Over the next few weeks, depending on the weather in the WhatsApp group, I swing from feeling like an official member to a barely tolerated interloper. No one is calling for my outright removal from book club, except my wife. I have gone so far as to purchase the chosen misery memoir for the next meeting, even though, as I learned from the first meeting, actually reading the book marks you out as a bit of a try-hard.
The week before the second book club meeting, the host, Sash, tries to change it to the following week. Several people can’t make the new date. Someone else suggests having it on the original day, but at a different venue, or possibly the day after. Members vote for one option or another, but nothing gets settled.
“Book club is falling apart,” I write. “This is what happens when you don’t elect a strong leader at the outset.”
“Oh Christ,” writes Sash.
“He hasn’t read the book,” my wife writes. But I have read it. I’ve read all of it. I’ve also read two reviews of it, and watched a number of long interviews with the author on YouTube. I am definitely going to be prepared for book club, whether I’m in book club or not.
Eventually it is decided that the meeting of book club will be held on the original day at the original venue. Sash asks everyone in the group to confirm their attendance. I still don’t know if I’m going, or whether I even should go. It’s my wife’s thing; if she truly wants to oust me, I should probably just let her. But I’m not sure how serious she is. We don’t talk about book club any more, except on WhatsApp.
I don’t respond to Sash’s text that evening, but I watch the other answers trickle in, one by one. There are to be some brand new attendees this time – fledgling members who, I think to myself, will probably see me as a sort of senior figure in book club. If I go.

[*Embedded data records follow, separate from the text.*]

(** The comparator of the bindings; [std::sort] may leave entries of one port in
    either order, the model keeps them as they came. *)
Definition directionRank (d : PortDirection) : nat := match d with Input => 0 | Output => 1 end.
Definition portBefore (lhs rhs : PortRef) : bool :=
  if bool_decide (ref_node lhs ≠ ref_node rhs) then bool_decide (ref_node lhs < ref_node rhs)%nat
  else if bool_decide (direction lhs ≠ direction rhs)
  then bool_decide (directionRank (direction lhs) < directionRank (direction rhs))%nat
  else bool_decide (ref_index lhs < ref_index rhs)%nat.
Definition binding_le (lhs rhs : PortMemoryBinding) : Prop := portBefore (pm_port rhs) (pm_port lhs) = false.
#[export] Instance binding_le_dec : RelDecision binding_le.
Proof. intros lhs rhs. unfold binding_le. apply _. Defined.
Definition bindPortMemories (rs : list MemoryRequirement) (chosen : list MemoryNode) : list PortMemoryBinding :=
  merge_sort binding_le
    (omap (λ e, (λ p, mkPortMemory p (mem_id e.2)) <$> mr_port e.1) (zip rs chosen)).

Definition bindLayouts (solved : list Solved) : gmap string string :=
  foldl (λ m s, <[layoutClass (sr_requirement s) := LayoutConstraints.id (sr_def s)]> m) ∅ solved.

Definition solutionKey (solved : list Solved) (i : nat) (s : Solved) : string :=
  let cls := layoutClass (sr_requirement s) in
  if bool_decide (1 < length (List.filter (λ o, bool_decide (layoutClass (sr_requirement o) = cls)) solved))%nat
  then cls +:+ "#" +:+ to_string (Z.of_nat i) else cls.
Definition solvedLayoutOf (s : Solved) : SolvedLayout :=
  mkSolvedLayout (layoutClass (sr_requirement s)) (LayoutConstraints.sol_values (sr_solution s))
    (asAffineMap <$> LayoutConstraints.sol_map (sr_solution s)) (lr_portValue (sr_requirement s))
    (lr_port (sr_requirement s)).
Definition bindSolutions (solved : list Solved) : gmap string SolvedLayout :=
  foldl (λ m e, <[solutionKey solved e.1 e.2 := solvedLayoutOf e.2]> m) ∅ (imap pair solved).

Definition usageOf (rs : list MemoryRequirement) : ResourceUsage :=
  mkUsage 1 (foldl (λ m r, match mr_port r with Some _ => m | None => <[mr_kind r := minBytes r]> m end) ∅ rs).

Definition localCostOf (machine : MachineModel) (lower : Cost) : Cost :=
  match utilizationEstimate (latencyCycles lower) machine (workerThreads machine) with
  | None => lower
  | Some utilization =>
    mkCost (latencyCycles lower) (dramBytes lower) (localBytes lower) (spillBytes lower) utilization
      (transferUtilization lower)
  end.

(** The instance of one choice of nodes; its id is hashed from the rest of it. *)
Definition instanceFor (machine : MachineModel) (candidate : MappingCandidate) (solved : list Solved)
    (executor : ExecutorNode) (chosenComputes : list ComputeNode) (chosenMemories : list MemoryNode) :
    CandidateInstance :=
  let instance id :=
    mkInstance id (mc_id candidate) (mc_bundle candidate) {["executor" := ex_id executor]}
      (bindMemories (memoryRequirements candidate) chosenMemories)
      (bindComputes (computeRequirements candidate) chosenComputes)
      (bindLayouts solved) (bindSolutions solved)
      (bindPortMemories (memoryRequirements candidate) chosenMemories)
      (usageOf (memoryRequirements candidate)) (localCostOf machine (lowerBound candidate)) in
  instance (computeInstanceId (instance 0)).

(** What the odometer's picks select of the choices. *)
Definition selectPicks {A} (choices : list (list A)) (pick : list nat) : list A :=
  omap (λ e, e.1 !! e.2) (zip choices pick).
(* ===== verification/RuleMatching.v ===== *)
(** Matching rules: the second half of lib/Mapping/MappingRules.cpp and the port
    lookup of include/LLK/Mapping/MappingHelpers.h.

    A one-operation rule matches a node whose predicates it satisfies; a graph rule
    matches the bindings of its nodes found by a bounded backtracking search.  A
    match becomes a candidate once an assignment of the rule's parameters satisfies
    its constraints, and a recorded selection is checked against the same rule.
    The theorems: the backtracking finds exactly the legal bindings, a prefix when
    its bound ends it; the assignment found is the first legal one, and a rule
    refused without a bound has none; a recorded selection is accepted exactly when
    it is legal, which what placement makes of a candidate is, with two exceptions. *)
From S2P Require Import Prelude Odometer Float MachineModel Diagnostics CostModel WorkloadGraph TileFacts.
From S2P Require Import MappingRules MappingPlan Placement.
From S2P Require LlkMap LayoutConstraints.
Import (hints) LlkMap.
Open Scope string_scope.
Open Scope Z_scope.

(** [DictionaryAttr::get]. *)
Class MLIRBuild `{MLIRText} := { dictionaryGet : list (string * AttributeView) → dictionary }.

(** [StringRef::split], empty parts included. *)
Fixpoint splitOn (separator : Ascii.ascii) (s : string) : list string :=
  match s with
  | EmptyString => [""]
  | String c s =>
    match splitOn separator s with
    | part :: parts => if decide (c = separator) then "" :: part :: parts else String c part :: parts
    | [] => []
    end
  end.

(** ** Predicates *)
Section predicates.
Context `{MLIRTiles} `{!MLIRPrint} `{AE : LayoutConstraints.AffineExprs} `{!MLIRMaps}.

Definition printedType (type : mlir_type) : string := typeString (Some type).

Definition subjectPorts (q : RulePredicate) (node : WorkloadNode) : list WorkloadPort :=
  if directionSet q then
    if bool_decide (0 <= portIndex q)
    then option_list ((if rp_isInput q then inputs node else outputs node) !! Z.to_nat (portIndex q)) else []
  else if bool_decide (rp_kind q ≠ ShapePredicate) then inputs node else outputs node.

On the morning of book club I am in my office when my phone pings, heralding a new WhatsApp group message: my wife’s answer to Sash.
“Me + 1,” it says.
I stare at the message for a moment. It seems, for all its brevity, like a terribly gracious way for my wife to approve my membership, and I am unaccountably moved by it. I realise this is the invitation I’ve been waiting for all along. I also realise it’s probably what everyone else was waiting for: a stamp of legitimacy from book club’s real leader. I lean over my phone, carefully composing my reply.
“I would also like to bring someone,” I write.